(* ===== verification/SelectLoop.v ===== *)
(** * The wrapper of [pselect]

    Class [Select] of [src/alfalfa/src/util/select.{h,cc}]: the descriptors
    that are watched, those that were ready in the last call, the signals
    that came during it, and the clock it freezes.  The kernel's answer to
    [pselect], with the signals whose handlers it runs, is an argument. *)

From S2P Require Import Prelude Utilities.

Module Select.

Definition MAX_SIGNAL_NUMBER : Z := 64.

(** The size of an [fd_set]; [FD_SET] of another descriptor writes outside
    it. *)
Definition FD_SETSIZE : Z := 1024.

Record t : Set := mk {
  max_fd : Z;
  got_any_signal : Z;
  got_signal : list Z;
  all_fds : gset Z;
  read_fds : gset Z;
  error_fds : gset Z;
  clock : Timestamp.t }.

Definition no_signal : list Z := replicate (Z.to_nat (MAX_SIGNAL_NUMBER + 1)) 0.

Definition make (c : Timestamp.t) : t := mk (-1) 0 no_signal ∅ ∅ ∅ c.

Definition fd_ok (fd : Z) : bool := (0 <=? fd) && (fd <? FD_SETSIZE).

Definition add_fd (fd : Z) (s : t) : result t :=
  let m := if max_fd s <? fd then fd else max_fd s in
  if fd_ok fd
  then Ok (mk m (got_any_signal s) (got_signal s) ({[fd]} ∪ all_fds s) (read_fds s) (error_fds s) (clock s))
  else Fault OutOfRange.

Definition signal_ok (signum : Z) : result unit :=
  assert_that (0 <=? signum) "signum >= 0";;
  assert_that (signum <=? MAX_SIGNAL_NUMBER) "signum <= MAX_SIGNAL_NUMBER".

(** [blocked], [installed]: whether [sigprocmask] and [sigaction] succeed *)
Definition add_signal (signum : Z) (blocked installed : bool) : result unit :=
  signal_ok signum;;
  assert_that blocked "0 == sigprocmask( SIG_BLOCK, &to_block, NULL )";;
  assert_that installed "0 == sigaction( signum, &sa, NULL )".

Definition handle_signal (signum : Z) (s : t) : result t :=
  signal_ok signum;;
  g ← vec_set (got_signal s) signum 1;
  Ok (mk (max_fd s) 1 g (all_fds s) (read_fds s) (error_fds s) (clock s)).

(** What [pselect] does with the sets: descriptors are ready, a signal
    interrupts it, or it fails and leaves the sets alone. *)
Inductive outcome : Set :=
  | Ready (n : Z) (read error : gset Z)
  | Interrupted
  | Failed.

(** The arguments of the call, and its answer with the signals handled *)
Definition kernel : Type := Z → gset Z → gset Z → option (Z * Z) → outcome * list Z.

Definition timespec (timeout : Z) : option (Z * Z) :=
  if 0 <=? timeout then Some (Z.quot timeout 1000, 1000000 * Z.rem timeout 1000) else None.

Definition select (pselect : kernel) (now : option (Z * Z)) (timeout : Z) (s : t) : result (Z * t) :=
  let s := mk (max_fd s) 0 no_signal (all_fds s) (all_fds s) (all_fds s) (clock s) in
  let '(o, signals) := pselect (max_fd s + 1) (read_fds s) (error_fds s) (timespec timeout) in
  s ← for_each signals handle_signal s;
  let '(ret, r, e) :=
    match o with
    | Ready n r e => (n, r, e)
    | Interrupted => (0, ∅, ∅)
    | Failed => (-1, read_fds s, error_fds s)
    end in
  Ok (ret, mk (max_fd s) (got_any_signal s) (got_signal s) (all_fds s) r e (Timestamp.freeze_timestamp now (clock s))).

Definition read (fd : Z) (s : t) : result bool :=
  if fd_ok fd then Ok (bool_decide (fd ∈ read_fds s)) else Fault OutOfRange.

Definition error (fd : Z) (s : t) : result bool :=
  if fd_ok fd then Ok (bool_decide (fd ∈ error_fds s)) else Fault OutOfRange.

Definition signal (signum : Z) (s : t) : result bool :=
  signal_ok signum;;
  g ← vec_get (got_signal s) signum;
  Ok (negb (g =? 0)).

Definition any_signal (s : t) : bool := negb (got_any_signal s =? 0).

End Select.

(** ** Properties *)

Module SelectTheorems.
Import Select.

(** The descriptors watched are below [max_fd + 1], and there is a flag for
    every signal. *)
Record wf (s : t) : Prop := mkWf {
  wf_fds fd : fd ∈ all_fds s → 0 ≤ fd < FD_SETSIZE ∧ fd ≤ max_fd s;
  wf_signals : zlen (got_signal s) = MAX_SIGNAL_NUMBER + 1 }.

Lemma wf_make c : wf (make c).
Proof. constructor; [intros fd Hfd; by apply elem_of_empty in Hfd|done]. Qed.

Lemma add_fd_wf fd s : wf s → 0 ≤ fd < FD_SETSIZE → safe (add_fd fd s) (fun s' => wf s' ∧ all_fds s' = {[fd]} ∪ all_fds s).
Proof.
  intros [Hf Hs] Hfd. unfold add_fd, fd_ok. rewrite (proj2 (Z.leb_le _ _)), (proj2 (Z.ltb_lt _ _)) by lia. cbn [andb].
  split; [|done]. constructor; cbn; [|done]. intros k [->%elem_of_singleton|Hk]%elem_of_union.
  - destruct (Z.ltb_spec (max_fd s) fd); lia.
  - destruct (Hf k Hk). destruct (Z.ltb_spec (max_fd s) fd); lia.
Qed.

Lemma add_fd_inv fd s s' : wf s → add_fd fd s = Ok s' → wf s' ∧ 0 ≤ fd < FD_SETSIZE ∧ clock s' = clock s.
Proof.
  intros Hs Ha. assert (0 ≤ fd < FD_SETSIZE) as Hfd.
  { unfold add_fd, fd_ok in Ha. destruct (_ && _) eqn:Hr; [lia|done]. }
  pose proof (add_fd_wf fd s Hs Hfd) as Hw. rewrite Ha in Hw. destruct Hw as [Hw _]. conjs; try done; try lia.
  unfold add_fd in Ha. destruct (fd_ok fd); by simplify_eq.
Qed.

(** What a handler leaves alone, and what it notes *)
Definition noted (signals : list Z) (s s' : t) : Prop :=
  zlen (got_signal s') = MAX_SIGNAL_NUMBER + 1
  ∧ (max_fd s', all_fds s', read_fds s', error_fds s', clock s') = (max_fd s, all_fds s, read_fds s, error_fds s, clock s)
  ∧ any_signal s' = bool_decide (signals ≠ [])
  ∧ ∀ k, 0 ≤ k ≤ MAX_SIGNAL_NUMBER → vec_get (got_signal s') k = Ok (if decide (k ∈ signals) then 1 else 0).

Definition signum_ok (k : Z) : Prop := 0 ≤ k ≤ MAX_SIGNAL_NUMBER.

Lemma vec_get_insert {A} (l : list A) i j x : 0 ≤ i < zlen l → 0 ≤ j →
  vec_get (<[Z.to_nat i := x]> l) j = if decide (j = i) then Ok x else vec_get l j.
Proof.
  intros Hi Hj. unfold vec_get. rewrite (proj2 (Z.ltb_ge _ _)) by lia. destruct (decide (j = i)) as [->|Hne].
  - rewrite list_lookup_insert_eq by (unfold zlen in Hi; lia). done.
  - rewrite list_lookup_insert_ne by lia. done.
Qed.

Lemma handle_all signals s : Forall signum_ok signals → zlen (got_signal s) = MAX_SIGNAL_NUMBER + 1 →
  got_any_signal s = 0 → (∀ k, signum_ok k → vec_get (got_signal s) k = Ok 0) →
  safe (for_each signals handle_signal s) (noted signals s).
Proof.
  intros Hok Hl Ha H0.
  assert (∀ l pre s1, Forall signum_ok l → noted pre s s1 → safe (for_each l handle_signal s1) (noted (pre ++ l) s)) as Hall.
  { intros l. induction l as [|k l IH]; intros pre s1 Hf Hn; cbn [for_each]; [by rewrite app_nil_r|].
    apply Forall_cons in Hf as [Hk Hf]. destruct Hn as (Hl1 & Hrest & _ & Hg). unfold signum_ok in Hk.
    apply wp_bind. unfold handle_signal, signal_ok. rewrite !(proj2 (Z.leb_le _ _)) by lia. cbn [assert_that mbind result_bind].
    rewrite vec_set_Ok by lia. cbn [mbind result_bind]. apply wp_ok.
    replace (pre ++ k :: l) with ((pre ++ [k]) ++ l) by by rewrite <- app_assoc. apply IH; [done|].
    split_and!; cbn; [unfold zlen; by rewrite length_insert|done|by destruct pre|].
    intros j Hj. rewrite vec_get_insert, Hg by lia.
    destruct (decide (j = k)) as [->|Hne].
    - rewrite decide_True; [done|]. set_solver.
    - destruct (decide (j ∈ pre)); [rewrite decide_True; [done|set_solver]|rewrite decide_False; [done|set_solver]]. }
  apply (Hall signals [] s Hok). split_and!; [done|done|unfold any_signal; by rewrite Ha|].
  intros k Hk. rewrite decide_False by apply not_elem_of_nil. by apply H0.
Qed.

(** A call watches every descriptor that was added, for the given time;
    afterwards [read] and [error] answer what the kernel reported in this
    call, nothing when a signal interrupted it, [signal] and [any_signal]
    report the signals of this call and of no other, and the clock is
    frozen. *)
Theorem select_reports (pselect : kernel) now timeout s :
  wf s → let '(o, signals) := pselect (max_fd s + 1) (all_fds s) (all_fds s) (timespec timeout) in
  Forall signum_ok signals →
  (∀ fd, fd ∈ all_fds s → 0 ≤ fd < max_fd s + 1)
  ∧ (∀ sec nsec, timespec timeout = Some (sec, nsec) → 1000 * sec + nsec / 1000000 = timeout ∧ 0 ≤ nsec < 10 ^ 9)
  ∧ safe (select pselect now timeout s) (fun '(ret, s') =>
      wf s' ∧ all_fds s' = all_fds s ∧ clock s' = Timestamp.freeze_timestamp now (clock s)
      ∧ any_signal s' = bool_decide (signals ≠ [])
      ∧ (∀ k, signum_ok k → signal k s' = Ok (bool_decide (k ∈ signals)))
      ∧ ∀ fd, 0 ≤ fd < FD_SETSIZE → match o with
          | Ready n r e => ret = n ∧ read fd s' = Ok (bool_decide (fd ∈ r)) ∧ error fd s' = Ok (bool_decide (fd ∈ e))
          | Interrupted => ret = 0 ∧ read fd s' = Ok false ∧ error fd s' = Ok false
          | Failed => ret = -1
          end).
Proof.
  intros [Hf Hs]. destruct (pselect _ _ _ _) as [o signals] eqn:Hp. intros Hok. split_and!.
  - intros fd Hfd. destruct (Hf fd Hfd). lia.
  - unfold timespec. intros sec nsec. destruct (Z.leb_spec 0 timeout) as [Ht|]; [|done]. intros [= <- <-].
    rewrite Z.quot_div_nonneg, Z.rem_mod_nonneg by lia. rewrite (Z.mul_comm 1000000), Z.div_mul by lia.
    pose proof (Z.mod_pos_bound timeout 1000). Z.div_mod_to_equations; lia.
  - unfold select. cbn [max_fd read_fds error_fds]. rewrite Hp. apply wp_bind.
    eapply wp_weaken; [apply (handle_all signals); [done|done|done|]|].
    { intros k Hk. unfold vec_get. rewrite (proj2 (Z.ltb_ge _ _)) by (unfold signum_ok in Hk; lia). cbn [got_signal].
      unfold no_signal. rewrite lookup_replicate_2; [done|]. unfold signum_ok in Hk. lia. }
    intros s1 (Hl1 & Hrest & Hany & Hg). cbn in Hrest. injection Hrest as Hm Hall Hr He Hc.
    destruct (match o with Ready n r e => _ | _ => _ end) as [[ret r] e] eqn:Ho. apply wp_ok. split_and!.
    + constructor; cbn; rewrite ?Hall, ?Hm; [exact Hf|done].
    + done.
    + cbn. by rewrite Hc.
    + exact Hany.
    + intros k Hk. unfold signal, signal_ok. unfold signum_ok in Hk. rewrite !(proj2 (Z.leb_le _ _)) by lia.
      cbn [assert_that mbind result_bind got_signal]. rewrite Hg by done. cbn [mbind result_bind].
      destruct (decide (k ∈ signals)); [by rewrite bool_decide_eq_true_2|by rewrite bool_decide_eq_false_2].
    + intros fd Hfd. unfold read, error, fd_ok. rewrite (proj2 (Z.leb_le _ _)), (proj2 (Z.ltb_lt _ _)) by lia. cbn [andb].
      by destruct o; injection Ho as <- <- <-.
Qed.
End SelectTheorems.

# Your goal:
Write out only what runs from the line holding "destruct (decide (k" through the last line of the records, exactly as shown.

# Response:
      destruct (decide (k ∈ signals)); [by rewrite bool_decide_eq_true_2|by rewrite bool_decide_eq_false_2].
    + intros fd Hfd. unfold read, error, fd_ok. rewrite (proj2 (Z.leb_le _ _)), (proj2 (Z.ltb_lt _ _)) by lia. cbn [andb].
      by destruct o; injection Ho as <- <- <-.
Qed.
End SelectTheorems.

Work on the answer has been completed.